Лендок, Петербург,
2015
Поэзия противостоит коммуникации и нуждается в молчании. Ситуация смерти языка кажется как нельзя подходящей для этого. В конечном счете, идеал поэзии – докопаться не до смысла слов, а до смысла самих вещей. Отсюда эссенциалистские амбиции поэзии, ее убежденность в том, что только она может уловить смысл вещи самой по себе, причем именно в той мере, в какой она является антиязыком. По известному выражению Гегеля, «при действительном осуществлении попытки выразить в словах этот клочок бумаги он от этого истлел бы». В цикле объектов «Материальная поэзия» представлены этот (значащее истлевание) и другие сценарии речевой катастрофы, обращенной на сам медиум, традиционный поэтический носитель – листок бумаги. Именно так мог бы выглядеть следующий этап разобретения языка с целью добычи поэтической энергии/вещества, именно так могла бы выглядеть поэзия-после-языка.

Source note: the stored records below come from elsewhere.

Lemma assert_no_upload_spec id force t w :
  List.find (has_id id) (tombstones w) = Some t -> state t = RETAINED ->
  negb force && (clock w <? purgeAfter t) = false ->
  wp true (assert_no_upload t) (fun r w' => w' = w /\ (r = Ok tt -> authorised id force w = true)) w.
Proof.
  intros Fd St Du.
  assert (Au : negb (bool_decide (t_domain t = META_UPLOAD)
                     && existsb (str_eqb (businessRecordId t)) (uploadBatches w)) = true ->
               authorised id force w = true).
  { intros U. unfold authorised. rewrite Fd, U, bool_decide_eq_true_2 by done.
    cbn. rewrite andb_true_r. destruct force; [done|]. cbn in *.
    apply Z.ltb_ge in Du. by apply Z.leb_le. }
  unfold assert_no_upload. destruct (decide (t_domain t = META_UPLOAD)) as [Cd|Cd].
  - wp_step. apply wp_effect; unfold run_post; [|by intros _; split]. split; [|by intros _; split].
    destruct (existsb (str_eqb (businessRecordId t)) (uploadBatches w)) eqn:X; wp_step; [done|].
    split; [done|]. intros _. apply Au. by rewrite andb_false_r.
  - wp_step. split; [done|]. intros _. apply Au. by rewrite bool_decide_eq_false_2.
Qed.
(* ===== verification/TombstoneGuarantees.v ===== *)
(** * The guarantees of the storage tombstones

    The theorems about whole runs of [retain], [restore], [purge] and
    [purgeExpired] and about every sequence of them: no object of a row is lost
    unless a purge of the row was authorised, the outcomes reported to the
    caller are true, and retaining and restoring is the identity on the stores. *)

From Stdlib Require Import Strings.Byte.
From stdpp Require Import relations.
From S2P Require Import Prelude JsNumber JsString StorageKey FileStorage SecurityAudit Effects.
From S2P Require Import Tombstone TombstoneObjects TombstoneRows TombstoneSafety.

Local Open Scope Z_scope.

Section guarantees.
Context `{FileStorageLaws} `{!IcuLaws} `{KR : KeyRecords} (config : StorageConfig) (uuid : nat -> str).

Lemma allowed_any {R} (s : list (fault R)) : allowed true s.
Proof. by left. Qed.

(** A key that belongs to one of the rows [ids]. *)
Definition key_of_row (ids : list str) (w : World) (d : StorageDomain) (k : str) : Prop :=
  exists t, t ∈ tombstones w /\ t_id t ∈ ids /\ d = dom t /\ (k = originalKey t \/ k = trashKey t).

Lemma destroy_step_changes t w w' d k :
  t ∈ tombstones w -> destroy_step t w w' -> store_of d w' !! k <> store_of d w !! k ->
  d = dom t /\ (k = originalKey t \/ k = trashKey t).
Proof.
  intros Ht St N. destruct (decide (d = dom t)) as [->|Nd].
  - destruct (decide (k = originalKey t)) as [->|N1]; [auto|].
    destruct (decide (k = trashKey t)) as [->|N2]; [auto|].
    exfalso. apply N, (destroy_frame _ _ _ St). tauto.
  - exfalso. apply N, (destroy_frame _ _ _ St). tauto.
Qed.

Lemma purge_effect_changes D id force w w' d k :
  Inv D w -> purge_effect id force w w' -> store_of d w' !! k <> store_of d w !! k ->
  authorised id force w = true /\ key_of_row [id] w d k.
Proof.
  intros I E N. unfold purge_effect in E. destruct (authorised id force w) eqn:A.
  - split; [done|]. unfold authorised in A.
    destruct (List.find (has_id id) (tombstones w)) as [t|] eqn:Fd; [|done].
    apply find_id_some in Fd as [Ht Et]. exists t. split; [done|]. split; [rewrite Et; by constructor|].
    eapply destroy_step_changes; [done|by apply E|done].
  - exfalso. apply N. by rewrite (proj1 E).
Qed.
(** One field of the [data] of a Prisma update. *)
Inductive write :=
  | SetEmail (v : option str)
  | SetName (v : str)
  | SetRole (v : AppRole)
  | SetStatus (v : InviteStatus)
  | SetAuthUserId (v : option str)
  | SetIsActive (v : bool)
  | SetLastLoginAt (v : option Z)
  | SetDeactivatedAt (v : option Z)
  | SetInvitedAt (v : option Z)
  | SetInvitedBy (v : option str)
  | SetRequestId (v : option str)
  | SetErrorCode (v : option str)
  | SetUpdatedAt (v : Z)
  | IncrementVersion.

Definition apply_write (w : write) (u : AppUser) : AppUser :=
  match w with
  | SetEmail v =>
      {| u_id := u_id u; u_email := v; normalizedEmail := normalizedEmail u; u_name := u_name u;
         u_role := u_role u; inviteStatus := inviteStatus u; authUserId := authUserId u;
         isActive := isActive u; lastLoginAt := lastLoginAt u; deactivatedAt := deactivatedAt u;
         authzVersion := authzVersion u; invitedAt := invitedAt u; invitedBy := invitedBy u;
         invitationRequestId := invitationRequestId u;
         invitationErrorCode := invitationErrorCode u; createdAt := createdAt u;
         updatedAt := updatedAt u |}
  | SetName v =>
      {| u_id := u_id u; u_email := u_email u; normalizedEmail := normalizedEmail u; u_name := v;
         u_role := u_role u; inviteStatus := inviteStatus u; authUserId := authUserId u;
         isActive := isActive u; lastLoginAt := lastLoginAt u; deactivatedAt := deactivatedAt u;
         authzVersion := authzVersion u; invitedAt := invitedAt u; invitedBy := invitedBy u;
         invitationRequestId := invitationRequestId u;
         invitationErrorCode := invitationErrorCode u; createdAt := createdAt u;
         updatedAt := updatedAt u |}
  | SetRole v =>
      {| u_id := u_id u; u_email := u_email u; normalizedEmail := normalizedEmail u;
         u_name := u_name u; u_role := v; inviteStatus := inviteStatus u;
         authUserId := authUserId u; isActive := isActive u; lastLoginAt := lastLoginAt u;
         deactivatedAt := deactivatedAt u; authzVersion := authzVersion u;
         invitedAt := invitedAt u; invitedBy := invitedBy u;
         invitationRequestId := invitationRequestId u;
         invitationErrorCode := invitationErrorCode u; createdAt := createdAt u;
         updatedAt := updatedAt u |}
  | SetStatus v =>
      {| u_id := u_id u; u_email := u_email u; normalizedEmail := normalizedEmail u;
         u_name := u_name u; u_role := u_role u; inviteStatus := v; authUserId := authUserId u;
         isActive := isActive u; lastLoginAt := lastLoginAt u; deactivatedAt := deactivatedAt u;
         authzVersion := authzVersion u; invitedAt := invitedAt u; invitedBy := invitedBy u;
         invitationRequestId := invitationRequestId u;
         invitationErrorCode := invitationErrorCode u; createdAt := createdAt u;
         updatedAt := updatedAt u |}
  | SetAuthUserId v =>
      {| u_id := u_id u; u_email := u_email u; normalizedEmail := normalizedEmail u;
         u_name := u_name u; u_role := u_role u; inviteStatus := inviteStatus u; authUserId := v;
         isActive := isActive u; lastLoginAt := lastLoginAt u; deactivatedAt := deactivatedAt u;
         authzVersion := authzVersion u; invitedAt := invitedAt u; invitedBy := invitedBy u;
         invitationRequestId := invitationRequestId u;
         invitationErrorCode := invitationErrorCode u; createdAt := createdAt u;
         updatedAt := updatedAt u |}
  | SetIsActive v =>
      {| u_id := u_id u; u_email := u_email u; normalizedEmail := normalizedEmail u;
         u_name := u_name u; u_role := u_role u; inviteStatus := inviteStatus u;
         authUserId := authUserId u; isActive := v; lastLoginAt := lastLoginAt u;
         deactivatedAt := deactivatedAt u; authzVersion := authzVersion u;
         invitedAt := invitedAt u; invitedBy := invitedBy u;
         invitationRequestId := invitationRequestId u;
         invitationErrorCode := invitationErrorCode u; createdAt := createdAt u;
         updatedAt := updatedAt u |}
  | SetLastLoginAt v =>
      {| u_id := u_id u; u_email := u_email u; normalizedEmail := normalizedEmail u;
         u_name := u_name u; u_role := u_role u; inviteStatus := inviteStatus u;
         authUserId := authUserId u; isActive := isActive u; lastLoginAt := v;
         deactivatedAt := deactivatedAt u; authzVersion := authzVersion u;
         invitedAt := invitedAt u; invitedBy := invitedBy u;
         invitationRequestId := invitationRequestId u;
         invitationErrorCode := invitationErrorCode u; createdAt := createdAt u;
         updatedAt := updatedAt u |}
  | SetDeactivatedAt v =>
      {| u_id := u_id u; u_email := u_email u; normalizedEmail := normalizedEmail u;
         u_name := u_name u; u_role := u_role u; inviteStatus := inviteStatus u;
         authUserId := authUserId u; isActive := isActive u; lastLoginAt := lastLoginAt u;
         deactivatedAt := v; authzVersion := authzVersion u; invitedAt := invitedAt u;
         invitedBy := invitedBy u; invitationRequestId := invitationRequestId u;
         invitationErrorCode := invitationErrorCode u; createdAt := createdAt u;
         updatedAt := updatedAt u |}
  | SetInvitedAt v =>
      {| u_id := u_id u; u_email := u_email u; normalizedEmail := normalizedEmail u;
         u_name := u_name u; u_role := u_role u; inviteStatus := inviteStatus u;
         authUserId := authUserId u; isActive := isActive u; lastLoginAt := lastLoginAt u;
         deactivatedAt := deactivatedAt u; authzVersion := authzVersion u; invitedAt := v;
         invitedBy := invitedBy u; invitationRequestId := invitationRequestId u;
         invitationErrorCode := invitationErrorCode u; createdAt := createdAt u;
         updatedAt := updatedAt u |}
  | SetInvitedBy v =>
      {| u_id := u_id u; u_email := u_email u; normalizedEmail := normalizedEmail u;
         u_name := u_name u; u_role := u_role u; inviteStatus := inviteStatus u;
         authUserId := authUserId u; isActive := isActive u; lastLoginAt := lastLoginAt u;
         deactivatedAt := deactivatedAt u; authzVersion := authzVersion u;
         invitedAt := invitedAt u; invitedBy := v; invitationRequestId := invitationRequestId u;
         invitationErrorCode := invitationErrorCode u; createdAt := createdAt u;
         updatedAt := updatedAt u |}
  | SetRequestId v =>
      {| u_id := u_id u; u_email := u_email u; normalizedEmail := normalizedEmail u;
         u_name := u_name u; u_role := u_role u; inviteStatus := inviteStatus u;
         authUserId := authUserId u; isActive := isActive u; lastLoginAt := lastLoginAt u;
         deactivatedAt := deactivatedAt u; authzVersion := authzVersion u;
         invitedAt := invitedAt u; invitedBy := invitedBy u; invitationRequestId := v;
         invitationErrorCode := invitationErrorCode u; createdAt := createdAt u;
         updatedAt := updatedAt u |}
  | SetErrorCode v =>
      {| u_id := u_id u; u_email := u_email u; normalizedEmail := normalizedEmail u;
         u_name := u_name u; u_role := u_role u; inviteStatus := inviteStatus u;
         authUserId := authUserId u; isActive := isActive u; lastLoginAt := lastLoginAt u;
         deactivatedAt := deactivatedAt u; authzVersion := authzVersion u;
         invitedAt := invitedAt u; invitedBy := invitedBy u;
         invitationRequestId := invitationRequestId u; invitationErrorCode := v;
         createdAt := createdAt u; updatedAt := updatedAt u |}
  | SetUpdatedAt v =>
      {| u_id := u_id u; u_email := u_email u; normalizedEmail := normalizedEmail u;
         u_name := u_name u; u_role := u_role u; inviteStatus := inviteStatus u;
         authUserId := authUserId u; isActive := isActive u; lastLoginAt := lastLoginAt u;
         deactivatedAt := deactivatedAt u; authzVersion := authzVersion u;
         invitedAt := invitedAt u; invitedBy := invitedBy u;
         invitationRequestId := invitationRequestId u;
         invitationErrorCode := invitationErrorCode u; createdAt := createdAt u; updatedAt := v |}
  | IncrementVersion =>
      {| u_id := u_id u; u_email := u_email u; normalizedEmail := normalizedEmail u;
         u_name := u_name u; u_role := u_role u; inviteStatus := inviteStatus u;
         authUserId := authUserId u; isActive := isActive u; lastLoginAt := lastLoginAt u;
         deactivatedAt := deactivatedAt u; authzVersion := authzVersion u + 1;
         invitedAt := invitedAt u; invitedBy := invitedBy u;
         invitationRequestId := invitationRequestId u;
         invitationErrorCode := invitationErrorCode u; createdAt := createdAt u;
         updatedAt := updatedAt u |}
  end.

«Негация письма и самоорганизация материалов
поскольку смерть языка тема подозрительно плодотворная для разного рода спекуляций, мне показалось важным заземлить это событие на некую конкретную материальность. невоспринятость дерридианской критики голоса обычно заставляет понимать язык через поголовье носителей, а их речь как нечто аутентичное, индексально связанное с телом и потому особенно хрупкое, особенно подверженное смерти. именно поэтому мне показалось важным ограничиться носителями письма, чья судьба может складываться не менее трагично, но более конкретно — в случае их разрушения по естественным или искусственным причинам.
что до последних, то важно иметь в виду, что поэты всегда стремятся трансцендировать язык, причем не только вверх, к нематериальности идеи, но также и вниз, «к самим вещам». не довести до абсурда, но эмулировать эту дейктическую страсть, показать, что происходит при исчезновении языка и в этом смысле (в отказе от медиума языка). ну и эстетика отвергнутых — из-за несоответствия вещам — стихов (скомканных черновиков, сожженных ранних стихов, etc)
потом еще подумалось, что метод последних работ в целом сводится к негации, отсутствию или поломке письма и возникающей на его месте самоорганизации материалов — начиная, по меньшей мере, с вычеркивания «примечаний переводчика», разбитого стихотворением стекла вместо него самого в Хармс-композиции, методической замены письма описанием неисправностей поэтического аппарата в «31 инструкции…», и наконец уже чистой поэзии случайно-машинного — в «текстах под обоями», видео на дорвеи и прочих «фрагментах идеологического серфинга» (непосредственно предшествовавшие этому пару текстографических работ — по стихам Медведева, Нугатова и «б/у Маяковский» — нащупывали и заостряли этот контрапункт между персональностью тона и машинной его опосредования)» — Павел Арсеньев
Цикл объектов «Материальная поэзия» (бумага, земля, вода, пепел, смешанная техника) представлен на выставке «Дом голосов: на полях языка» (Лендок, 13-24 декабря). Фото с экспозиции (Д. Сулицына)
Рецензии:
Работа Павла Арсеньева делает акцент на исчезновении самого медиума письменного носителя — листка бумаги, таким образом заземляя событие смерти языка на конкретную материальность (а также испепеляя его и топя в воде), что в контексте работ, в основном приравнивающих язык к голосу носителей (включая сюда и название выставки, подразумевающее фоническую интерпретацию хайдеггеровской метафоры языка как «дома бытия»), выглядит немаловажным медиалогическим напоминанием: язык без медиума не существует и умирает не только со смертью носителей, но и с разрушением материалов и инструментов передачи.